Subtlety

I think it worthwhile to juxtapose some pieces I read in the last day or so. The first is Bob Prechter’s “come-on” piece. Now I don’t place a lot of faith in Elliott Wave as a short term market timing tool, but Prechter has a pretty good sense of what’s happening in broad perspective. He shows the following diagram from his book:

The description of Wave B fits what we have now pretty closely, wouldn’t you say? The one thing that might use a little elucidation is the “subtle weakening” of fundamentals. So we have a nice collection here.

First of all, Lance Roberts rebuts the economic Pollyannas:

Currently, the parabolic rise in the markets, extreme bullish optimism, and high levels of complacency are “trumping” the drop the Q1 GDP in “hopes” that it was indeed just a “weather related anomaly.” This is very similar to what happened in late 1999 as the economy began its slip into a recession. The initial drops in GDP were disregarded by analysts and economists until it was far too late. The same thing occurred again in 2007 with Bernanke’s call of a “Goldilocks Economy.”….

…The current downturn in real final sales suggests that the underlying strength in the economy remains extremely fragile. More importantly, with final sales below levels normally associated with the onset of recessions, it suggests that the current rebound in activity from the sharp decline in Q1 could be transient.

David Stockman focuses on the consumer – real PCE.

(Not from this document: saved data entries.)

(* ===== verification/StrategyWebhook.v ===== *)
(** * The strategy webhook (backend/app/api/strategy_webhook.py)

    One alert of a strategy, up to the queue of the signal worker: platform halt,
    token, rate limit, JSON body, signature, idempotency claim, kill switch, user,
    daily cap, bound strategy, market hours, Pine mapping, contract resolution or
    pinning to the held position, validation, the signal row, the market shield's
    release and hold passes, dispatch, and the marketplace fan-out.  The schema is
    schemas/strategy_webhook.py, the position lookup services/position_lookup.py.

    The JSON reader and writer, the digests, the numeric coercions of the
    validation library and the text of floats and containers ([Coercion]) are
    parameters; so are the in-process scrip master before and after loading.  The
    client address comes parsed.  Response texts are not kept. *)

From Stdlib Require Import ZArith Lia List Bool Ascii String SpecFloat.
From stdpp Require Import base list strings gmap.
From S2P Require Import Prelude PyText PyFloat PyDecimal PyNum SymbolMatch Records Enums Models Safeguards Book DayState Calendar.
From S2P Require Import ScripMaster FuturesResolver AiValidator PineMapper DirectExit KillSwitch OrderService Webhook MarketShield Fanout.

(** ** The schema *)

Inductive StrategyAction : Type := SA_ENTRY | SA_PARTIAL | SA_EXIT | SA_SL_HIT | SA_BUY | SA_SELL.

#[export] Instance StrategyAction_eq_dec : EqDecision StrategyAction.
Proof. solve_decision. Defined.

Definition action_value (a : StrategyAction) : string :=
  match a with
  | SA_ENTRY => "ENTRY" | SA_PARTIAL => "PARTIAL" | SA_EXIT => "EXIT" | SA_SL_HIT => "SL_HIT" | SA_BUY => "BUY" | SA_SELL => "SELL"
  end.

Inductive PositionSide : Type := PS_LONG | PS_SHORT.

Definition position_side_value (s : PositionSide) : string := match s with PS_LONG => "long" | PS_SHORT => "short" end.

Record StrategyWebhookPayload : Type := {
  sv_action : StrategyAction;
  sv_symbol : string;
  sv_side : option PositionSide;
  sv_quantity : option Z;
  sv_close_pct : option float64;
  sv_order_type : option string
}.

(** What the validation library makes of a JSON value for a numeric field; [None]
    is a validation error. *)
Class Coercion : Type := {
  to_int : json -> option Z;
  to_float : json -> option float64;
  to_decimal : json -> option dec;
  to_bool : json -> option bool;
  (** [str] of a float, a list or a dictionary. *)
  object_str : json -> string
}.

Section Schema.
Context `{Coercion}.

Definition action_of (j : json) : option StrategyAction :=
  match j with
  | JStr s => List.find (fun a => String.eqb (action_value a) s) [SA_ENTRY; SA_PARTIAL; SA_EXIT; SA_SL_HIT; SA_BUY; SA_SELL]
  | _ => None
  end.

Definition side_of (j : json) : option PositionSide :=
  match j with JStr s => List.find (fun d => String.eqb (position_side_value d) s) [PS_LONG; PS_SHORT] | _ => None end.

(** A field that may be null: [None] is an error. *)
Definition nullable {A : Type} (f : json -> option A) (j : json) : option (option A) :=
  match j with JNull => Some None | _ => Some <$> f j end.

(** A stripped string of at most [n] characters. *)
Definition short_text (n : nat) (j : json) : option string :=
  match j with JStr s => if (str_len (str_strip s) <=? n)%nat then Some (str_strip s) else None | _ => None end.

Definition checked {A : Type} (ok : A -> bool) (o : option A) : option A := a ← o; if ok a then Some a else None.

Definition any_text (j : json) : option string := match j with JStr s => Some (str_strip s) | _ => None end.
Definition is_dict (j : json) : option unit := match j with JDict _ => Some tt | _ => None end.

Definition unit_of (j : json) : option string :=
  match j with JStr s => if one_of s ["contracts"; "lots"]%string then Some s else None | _ => None end.

(** [close_pct] may also come by its own name. *)
Definition close_pct_json (p : payload) : json :=
  match p !! "closePct"%string with Some v => v | None => jget p "close_pct" end.

Definition is_entry_action (a : StrategyAction) : bool := match a with SA_ENTRY | SA_BUY | SA_SELL => true | _ => false end.

(** [_per_action_required_fields]. *)
Definition required_fields (v : StrategyWebhookPayload) : bool :=
  match sv_action v with
  | SA_BUY | SA_SELL => opt_is (fun q => 0 <? q) (sv_quantity v)
  | SA_ENTRY => opt_is (fun q => 0 <? q) (sv_quantity v) && negb (absent (sv_side v))
  | SA_PARTIAL => negb (absent (sv_close_pct v)) && negb (absent (sv_side v))
  | SA_EXIT | SA_SL_HIT => negb (absent (sv_side v))
  end.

In that context, yesterday’s punk number on personal consumption expenditures during May was the inflection point. Not only did American consumers not come bounding out of their winter ice caves as predicted by virtually every “sell side” economist, the number actually embodied a case of groundhog economics. That is, the May constant dollar PCE (personal consumption expenditure) print of $10.881 trillion suggested that consumers went back into hibernation! It was nearly the same as that during frigid February and actually below the March level of $10.916 trillion. Stated differently, the American consumer is dropping, not shopping, and the winter weather—-that surprising thing called snow and cold—had nothing to do with it.

So this is the time to call out the Wall Street amen chorus. Its impudent insistence that the Fed’s mad money printing campaign is the magic elixir that will revive the main street economy has gone altogether too far.

Finally, Charles Hugh Smith dissects the supposed boom in industrial production. He finds that there is, indeed a boom, but it is highly selective and is one thing: fracking – and the resultant oil and gas boom. Everything else – well, not so much:

The remarkable untold story: Ex mining and oil and gas extraction, US Industrial Production has been in contraction for most of the period since Peak Oil in 2005-08.

Subtle? Perhaps. But most if not all of the measures being championed by the bulls, like PMIs, are sentiment measures. And we know sentiment is strong – that’s why we are here. Those measures, as I showed a little while ago, were misleading in first quarter and there is much reason to believe that they are misleading now.

The Keynesian fantasy has created animal spirits and a massive bubble in financial assets. The hangover is going to be very painful.